■ **WORK INSTRUCTIONS**
Below are the entries. Transcribe exactly the lines from the one with "Definition resolve_interaction_permission_mode (pending" through the one with "presentation ← interaction_presentation pending;", ends included, and leave out all others.

■ **EXERCISE DATA**
◇ ◇ ◇ ◇ ◇
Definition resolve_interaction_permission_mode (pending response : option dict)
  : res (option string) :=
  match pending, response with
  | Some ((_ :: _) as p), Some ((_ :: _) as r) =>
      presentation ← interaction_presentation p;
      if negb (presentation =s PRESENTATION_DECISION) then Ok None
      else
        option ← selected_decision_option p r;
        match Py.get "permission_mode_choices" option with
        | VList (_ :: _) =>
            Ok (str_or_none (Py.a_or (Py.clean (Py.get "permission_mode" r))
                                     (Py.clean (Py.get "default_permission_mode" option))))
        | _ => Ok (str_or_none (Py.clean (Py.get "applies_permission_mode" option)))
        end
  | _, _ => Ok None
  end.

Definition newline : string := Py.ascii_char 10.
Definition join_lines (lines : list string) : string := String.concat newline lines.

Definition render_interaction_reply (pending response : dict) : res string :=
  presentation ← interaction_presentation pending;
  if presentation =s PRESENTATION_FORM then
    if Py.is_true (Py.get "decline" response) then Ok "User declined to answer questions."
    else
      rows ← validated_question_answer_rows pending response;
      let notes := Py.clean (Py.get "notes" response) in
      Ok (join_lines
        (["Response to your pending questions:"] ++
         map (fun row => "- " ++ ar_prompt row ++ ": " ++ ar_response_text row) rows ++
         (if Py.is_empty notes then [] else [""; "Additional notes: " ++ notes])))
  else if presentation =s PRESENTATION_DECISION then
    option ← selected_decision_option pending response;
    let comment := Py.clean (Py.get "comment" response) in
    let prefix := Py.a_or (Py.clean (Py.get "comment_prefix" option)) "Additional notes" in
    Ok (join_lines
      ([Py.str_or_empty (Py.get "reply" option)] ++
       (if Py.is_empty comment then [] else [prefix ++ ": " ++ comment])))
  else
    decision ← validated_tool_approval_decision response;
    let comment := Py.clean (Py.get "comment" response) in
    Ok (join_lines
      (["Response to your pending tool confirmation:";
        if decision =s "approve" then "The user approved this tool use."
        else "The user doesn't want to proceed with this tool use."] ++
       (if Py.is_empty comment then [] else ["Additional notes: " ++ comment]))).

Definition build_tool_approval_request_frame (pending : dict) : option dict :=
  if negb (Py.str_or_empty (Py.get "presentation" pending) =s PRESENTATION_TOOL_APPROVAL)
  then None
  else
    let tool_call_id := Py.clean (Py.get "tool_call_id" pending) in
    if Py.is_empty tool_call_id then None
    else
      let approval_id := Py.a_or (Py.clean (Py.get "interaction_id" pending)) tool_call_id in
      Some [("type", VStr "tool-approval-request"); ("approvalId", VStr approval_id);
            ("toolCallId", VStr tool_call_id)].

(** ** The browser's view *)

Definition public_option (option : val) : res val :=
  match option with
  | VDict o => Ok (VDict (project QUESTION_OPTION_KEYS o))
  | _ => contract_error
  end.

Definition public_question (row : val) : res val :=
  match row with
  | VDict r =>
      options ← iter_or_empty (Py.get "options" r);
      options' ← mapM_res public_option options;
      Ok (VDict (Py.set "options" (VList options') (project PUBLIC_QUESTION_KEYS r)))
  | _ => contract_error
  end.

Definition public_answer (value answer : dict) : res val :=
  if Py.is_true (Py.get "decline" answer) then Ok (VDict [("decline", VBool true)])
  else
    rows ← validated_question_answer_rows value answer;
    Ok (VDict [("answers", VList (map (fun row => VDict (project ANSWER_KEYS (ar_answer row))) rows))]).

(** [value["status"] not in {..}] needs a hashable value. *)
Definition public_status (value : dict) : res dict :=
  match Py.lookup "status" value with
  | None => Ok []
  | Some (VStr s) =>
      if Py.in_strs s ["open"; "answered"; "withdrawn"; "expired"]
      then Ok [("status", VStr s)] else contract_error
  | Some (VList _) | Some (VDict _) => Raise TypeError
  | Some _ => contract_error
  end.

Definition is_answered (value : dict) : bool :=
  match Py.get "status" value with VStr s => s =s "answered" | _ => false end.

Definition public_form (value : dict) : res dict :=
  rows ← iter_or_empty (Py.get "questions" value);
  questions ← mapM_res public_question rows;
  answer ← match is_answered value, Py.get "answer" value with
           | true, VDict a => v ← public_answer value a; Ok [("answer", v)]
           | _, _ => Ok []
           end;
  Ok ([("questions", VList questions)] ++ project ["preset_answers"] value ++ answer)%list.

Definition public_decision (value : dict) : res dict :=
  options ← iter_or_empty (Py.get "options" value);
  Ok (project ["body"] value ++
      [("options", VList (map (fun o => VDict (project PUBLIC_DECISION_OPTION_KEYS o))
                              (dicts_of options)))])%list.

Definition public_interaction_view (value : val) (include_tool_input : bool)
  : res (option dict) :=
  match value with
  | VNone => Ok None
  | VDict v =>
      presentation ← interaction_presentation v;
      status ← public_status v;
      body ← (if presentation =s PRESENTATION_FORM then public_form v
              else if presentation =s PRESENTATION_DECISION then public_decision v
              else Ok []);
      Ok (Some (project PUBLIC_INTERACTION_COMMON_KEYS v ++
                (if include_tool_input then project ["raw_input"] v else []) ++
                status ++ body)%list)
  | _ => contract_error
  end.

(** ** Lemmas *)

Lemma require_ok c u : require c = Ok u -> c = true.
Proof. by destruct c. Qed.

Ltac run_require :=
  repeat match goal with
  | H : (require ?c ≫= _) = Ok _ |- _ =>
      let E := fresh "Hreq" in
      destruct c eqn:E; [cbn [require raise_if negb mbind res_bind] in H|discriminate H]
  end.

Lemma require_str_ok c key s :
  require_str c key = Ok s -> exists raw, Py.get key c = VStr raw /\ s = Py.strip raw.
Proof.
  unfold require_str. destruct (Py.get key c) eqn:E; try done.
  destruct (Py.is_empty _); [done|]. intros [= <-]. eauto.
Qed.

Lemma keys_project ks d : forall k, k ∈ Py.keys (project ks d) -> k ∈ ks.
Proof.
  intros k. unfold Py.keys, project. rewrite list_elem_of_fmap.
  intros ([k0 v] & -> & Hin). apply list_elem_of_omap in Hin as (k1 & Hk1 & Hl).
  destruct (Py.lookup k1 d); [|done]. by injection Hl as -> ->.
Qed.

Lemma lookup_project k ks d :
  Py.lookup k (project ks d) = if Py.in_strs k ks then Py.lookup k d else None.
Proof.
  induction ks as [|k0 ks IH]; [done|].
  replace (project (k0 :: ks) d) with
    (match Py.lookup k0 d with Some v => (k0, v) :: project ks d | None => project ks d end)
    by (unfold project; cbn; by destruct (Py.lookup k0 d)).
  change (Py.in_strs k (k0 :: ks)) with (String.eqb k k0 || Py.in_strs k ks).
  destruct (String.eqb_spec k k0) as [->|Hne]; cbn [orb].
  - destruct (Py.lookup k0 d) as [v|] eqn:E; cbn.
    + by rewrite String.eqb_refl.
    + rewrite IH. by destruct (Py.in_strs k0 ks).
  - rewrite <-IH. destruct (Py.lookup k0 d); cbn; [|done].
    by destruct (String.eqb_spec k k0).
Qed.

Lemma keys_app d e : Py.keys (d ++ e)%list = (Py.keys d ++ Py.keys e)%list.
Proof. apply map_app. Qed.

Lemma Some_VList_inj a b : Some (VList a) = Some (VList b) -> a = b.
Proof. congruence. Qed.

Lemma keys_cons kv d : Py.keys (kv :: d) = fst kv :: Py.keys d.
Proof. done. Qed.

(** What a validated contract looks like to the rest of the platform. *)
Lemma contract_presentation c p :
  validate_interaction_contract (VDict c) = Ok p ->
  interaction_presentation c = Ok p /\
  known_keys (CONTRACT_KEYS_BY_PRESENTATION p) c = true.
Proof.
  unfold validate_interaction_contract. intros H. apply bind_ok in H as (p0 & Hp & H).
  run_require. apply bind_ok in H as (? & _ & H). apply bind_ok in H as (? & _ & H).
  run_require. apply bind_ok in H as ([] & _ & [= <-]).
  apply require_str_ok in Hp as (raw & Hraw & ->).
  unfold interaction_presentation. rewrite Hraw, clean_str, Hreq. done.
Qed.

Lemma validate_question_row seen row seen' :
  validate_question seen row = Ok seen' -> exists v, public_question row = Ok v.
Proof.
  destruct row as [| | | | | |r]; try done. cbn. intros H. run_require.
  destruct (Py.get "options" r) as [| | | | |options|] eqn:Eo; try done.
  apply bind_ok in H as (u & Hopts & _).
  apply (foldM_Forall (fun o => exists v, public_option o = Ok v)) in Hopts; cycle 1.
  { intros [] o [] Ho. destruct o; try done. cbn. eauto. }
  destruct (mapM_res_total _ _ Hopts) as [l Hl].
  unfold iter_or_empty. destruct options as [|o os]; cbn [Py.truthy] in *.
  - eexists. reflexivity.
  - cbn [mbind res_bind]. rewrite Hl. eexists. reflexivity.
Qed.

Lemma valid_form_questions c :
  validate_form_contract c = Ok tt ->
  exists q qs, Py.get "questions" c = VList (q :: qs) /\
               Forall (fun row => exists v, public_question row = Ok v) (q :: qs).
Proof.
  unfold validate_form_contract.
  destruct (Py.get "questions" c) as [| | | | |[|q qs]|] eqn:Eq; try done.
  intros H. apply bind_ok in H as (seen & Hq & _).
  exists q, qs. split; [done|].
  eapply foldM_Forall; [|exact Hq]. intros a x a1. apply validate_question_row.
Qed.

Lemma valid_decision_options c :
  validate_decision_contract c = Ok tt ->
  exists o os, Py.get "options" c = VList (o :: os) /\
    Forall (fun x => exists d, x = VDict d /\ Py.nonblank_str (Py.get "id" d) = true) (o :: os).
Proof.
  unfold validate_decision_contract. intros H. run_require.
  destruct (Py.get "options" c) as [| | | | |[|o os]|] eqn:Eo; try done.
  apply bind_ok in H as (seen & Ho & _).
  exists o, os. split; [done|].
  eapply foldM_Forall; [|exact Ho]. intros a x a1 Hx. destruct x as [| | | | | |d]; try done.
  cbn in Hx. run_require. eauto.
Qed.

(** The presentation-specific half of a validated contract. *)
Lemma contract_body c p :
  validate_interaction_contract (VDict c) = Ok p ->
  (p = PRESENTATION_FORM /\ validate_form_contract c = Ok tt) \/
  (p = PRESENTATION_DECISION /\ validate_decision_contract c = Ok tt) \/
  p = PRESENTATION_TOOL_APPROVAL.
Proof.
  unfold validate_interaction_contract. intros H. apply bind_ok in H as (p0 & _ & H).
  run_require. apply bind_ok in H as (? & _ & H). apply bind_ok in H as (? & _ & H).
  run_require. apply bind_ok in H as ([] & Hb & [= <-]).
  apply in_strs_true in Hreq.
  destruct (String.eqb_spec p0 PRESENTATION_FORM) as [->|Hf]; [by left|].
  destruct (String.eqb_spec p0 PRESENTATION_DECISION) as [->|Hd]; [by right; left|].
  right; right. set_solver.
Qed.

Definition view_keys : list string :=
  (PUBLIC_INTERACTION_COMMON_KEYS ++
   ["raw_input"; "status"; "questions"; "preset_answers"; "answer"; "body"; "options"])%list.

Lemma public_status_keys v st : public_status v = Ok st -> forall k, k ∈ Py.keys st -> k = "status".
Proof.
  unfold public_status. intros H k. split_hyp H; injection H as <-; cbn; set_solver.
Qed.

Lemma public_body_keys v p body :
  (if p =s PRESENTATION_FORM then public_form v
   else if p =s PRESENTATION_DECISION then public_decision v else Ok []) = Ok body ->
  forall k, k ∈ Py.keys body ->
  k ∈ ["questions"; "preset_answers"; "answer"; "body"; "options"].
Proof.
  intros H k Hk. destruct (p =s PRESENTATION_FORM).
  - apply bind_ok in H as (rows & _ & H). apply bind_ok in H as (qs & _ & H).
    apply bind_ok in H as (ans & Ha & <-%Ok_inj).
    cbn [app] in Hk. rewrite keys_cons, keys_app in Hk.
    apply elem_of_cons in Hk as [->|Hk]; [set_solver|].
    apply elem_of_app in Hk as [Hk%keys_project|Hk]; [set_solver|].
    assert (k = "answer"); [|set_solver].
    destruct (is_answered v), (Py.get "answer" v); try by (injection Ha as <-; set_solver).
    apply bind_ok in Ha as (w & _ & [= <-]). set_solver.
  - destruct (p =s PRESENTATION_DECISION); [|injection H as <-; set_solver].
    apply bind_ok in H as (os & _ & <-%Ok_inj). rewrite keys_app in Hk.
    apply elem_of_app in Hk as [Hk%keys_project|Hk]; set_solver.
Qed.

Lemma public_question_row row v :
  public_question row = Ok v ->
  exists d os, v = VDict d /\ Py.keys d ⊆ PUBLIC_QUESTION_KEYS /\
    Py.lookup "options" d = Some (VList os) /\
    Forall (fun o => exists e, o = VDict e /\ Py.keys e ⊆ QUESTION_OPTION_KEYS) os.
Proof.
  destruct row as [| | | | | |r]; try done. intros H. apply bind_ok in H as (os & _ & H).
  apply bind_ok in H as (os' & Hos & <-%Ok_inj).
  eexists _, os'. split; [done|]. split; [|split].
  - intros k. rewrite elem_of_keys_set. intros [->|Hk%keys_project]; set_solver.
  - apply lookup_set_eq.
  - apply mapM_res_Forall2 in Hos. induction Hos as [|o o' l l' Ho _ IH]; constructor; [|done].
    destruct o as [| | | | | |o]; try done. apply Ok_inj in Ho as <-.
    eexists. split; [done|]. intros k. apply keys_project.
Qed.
◇ ◇ ◇ ◇ ◇
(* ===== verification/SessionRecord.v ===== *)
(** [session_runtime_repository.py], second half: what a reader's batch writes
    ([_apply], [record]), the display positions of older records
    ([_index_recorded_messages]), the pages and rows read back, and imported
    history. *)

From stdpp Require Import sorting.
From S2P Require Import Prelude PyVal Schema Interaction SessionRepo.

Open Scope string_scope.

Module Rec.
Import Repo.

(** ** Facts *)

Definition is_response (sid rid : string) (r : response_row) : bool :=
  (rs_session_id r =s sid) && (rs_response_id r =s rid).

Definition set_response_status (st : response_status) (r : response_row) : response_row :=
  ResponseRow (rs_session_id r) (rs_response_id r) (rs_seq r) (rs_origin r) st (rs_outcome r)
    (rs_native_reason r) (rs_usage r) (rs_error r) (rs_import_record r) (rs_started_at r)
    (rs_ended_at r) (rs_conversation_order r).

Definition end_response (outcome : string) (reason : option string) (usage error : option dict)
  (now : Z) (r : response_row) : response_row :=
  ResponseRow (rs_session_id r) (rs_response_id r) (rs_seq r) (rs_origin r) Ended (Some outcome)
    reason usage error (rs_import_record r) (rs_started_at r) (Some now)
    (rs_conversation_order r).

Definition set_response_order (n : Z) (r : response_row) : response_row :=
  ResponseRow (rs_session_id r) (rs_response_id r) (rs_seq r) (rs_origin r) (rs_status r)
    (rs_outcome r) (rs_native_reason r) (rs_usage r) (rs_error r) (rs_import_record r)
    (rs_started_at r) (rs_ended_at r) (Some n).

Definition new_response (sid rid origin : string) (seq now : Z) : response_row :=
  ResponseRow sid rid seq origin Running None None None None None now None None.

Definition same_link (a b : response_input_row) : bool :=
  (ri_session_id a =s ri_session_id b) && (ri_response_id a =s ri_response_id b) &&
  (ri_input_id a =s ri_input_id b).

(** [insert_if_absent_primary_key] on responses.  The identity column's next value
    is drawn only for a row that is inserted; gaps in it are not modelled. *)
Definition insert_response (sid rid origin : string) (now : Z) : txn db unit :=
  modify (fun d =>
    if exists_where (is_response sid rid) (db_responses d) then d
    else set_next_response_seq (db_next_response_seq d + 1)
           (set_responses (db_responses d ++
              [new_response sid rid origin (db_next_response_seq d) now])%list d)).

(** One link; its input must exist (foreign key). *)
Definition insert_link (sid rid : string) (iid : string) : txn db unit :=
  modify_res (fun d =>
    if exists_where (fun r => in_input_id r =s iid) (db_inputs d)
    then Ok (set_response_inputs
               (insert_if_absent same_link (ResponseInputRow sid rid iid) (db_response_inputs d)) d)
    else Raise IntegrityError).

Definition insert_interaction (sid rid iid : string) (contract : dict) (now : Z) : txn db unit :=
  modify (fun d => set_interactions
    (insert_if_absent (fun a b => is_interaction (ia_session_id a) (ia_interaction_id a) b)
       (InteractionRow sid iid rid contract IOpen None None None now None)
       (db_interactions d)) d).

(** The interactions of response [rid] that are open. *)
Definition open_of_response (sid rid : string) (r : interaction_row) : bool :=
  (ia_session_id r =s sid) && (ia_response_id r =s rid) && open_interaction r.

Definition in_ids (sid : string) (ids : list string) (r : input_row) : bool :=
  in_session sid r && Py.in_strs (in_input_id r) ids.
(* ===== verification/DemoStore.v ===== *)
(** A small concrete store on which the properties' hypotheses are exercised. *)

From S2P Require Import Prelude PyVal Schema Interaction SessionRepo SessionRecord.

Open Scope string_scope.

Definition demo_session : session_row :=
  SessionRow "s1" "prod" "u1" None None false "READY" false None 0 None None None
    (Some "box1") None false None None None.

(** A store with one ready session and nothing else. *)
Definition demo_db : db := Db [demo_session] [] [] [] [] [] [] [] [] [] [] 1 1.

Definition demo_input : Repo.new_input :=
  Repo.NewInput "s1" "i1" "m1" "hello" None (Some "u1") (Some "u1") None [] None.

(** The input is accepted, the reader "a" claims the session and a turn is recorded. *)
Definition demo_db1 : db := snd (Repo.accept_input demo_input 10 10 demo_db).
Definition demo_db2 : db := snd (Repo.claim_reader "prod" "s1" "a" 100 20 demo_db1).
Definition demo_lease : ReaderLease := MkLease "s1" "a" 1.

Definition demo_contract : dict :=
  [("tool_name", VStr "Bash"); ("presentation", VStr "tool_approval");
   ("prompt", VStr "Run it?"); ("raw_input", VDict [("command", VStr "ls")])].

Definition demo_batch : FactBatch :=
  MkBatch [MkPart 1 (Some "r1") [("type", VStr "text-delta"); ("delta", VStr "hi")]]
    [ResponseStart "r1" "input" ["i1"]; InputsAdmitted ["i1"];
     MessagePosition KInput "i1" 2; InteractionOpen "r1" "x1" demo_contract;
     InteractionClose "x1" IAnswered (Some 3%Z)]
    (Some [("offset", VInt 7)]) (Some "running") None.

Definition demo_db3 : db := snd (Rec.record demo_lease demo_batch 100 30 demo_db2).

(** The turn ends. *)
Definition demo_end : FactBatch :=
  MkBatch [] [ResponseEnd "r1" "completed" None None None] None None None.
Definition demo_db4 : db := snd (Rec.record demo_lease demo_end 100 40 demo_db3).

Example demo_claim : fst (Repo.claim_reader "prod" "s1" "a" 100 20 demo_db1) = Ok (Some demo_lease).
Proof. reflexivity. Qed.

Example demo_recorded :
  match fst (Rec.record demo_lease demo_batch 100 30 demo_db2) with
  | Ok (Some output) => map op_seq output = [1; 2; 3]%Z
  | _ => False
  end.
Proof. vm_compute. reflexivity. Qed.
◇ ◇ ◇ ◇ ◇
■ **ANSWER SECTION**
Definition resolve_interaction_permission_mode (pending response : option dict)
  : res (option string) :=
  match pending, response with
  | Some ((_ :: _) as p), Some ((_ :: _) as r) =>
      presentation ← interaction_presentation p;
      if negb (presentation =s PRESENTATION_DECISION) then Ok None
      else
        option ← selected_decision_option p r;
        match Py.get "permission_mode_choices" option with
        | VList (_ :: _) =>
            Ok (str_or_none (Py.a_or (Py.clean (Py.get "permission_mode" r))
                                     (Py.clean (Py.get "default_permission_mode" option))))
        | _ => Ok (str_or_none (Py.clean (Py.get "applies_permission_mode" option)))
        end
  | _, _ => Ok None
  end.

Definition newline : string := Py.ascii_char 10.
Definition join_lines (lines : list string) : string := String.concat newline lines.

Definition render_interaction_reply (pending response : dict) : res string :=
  presentation ← interaction_presentation pending;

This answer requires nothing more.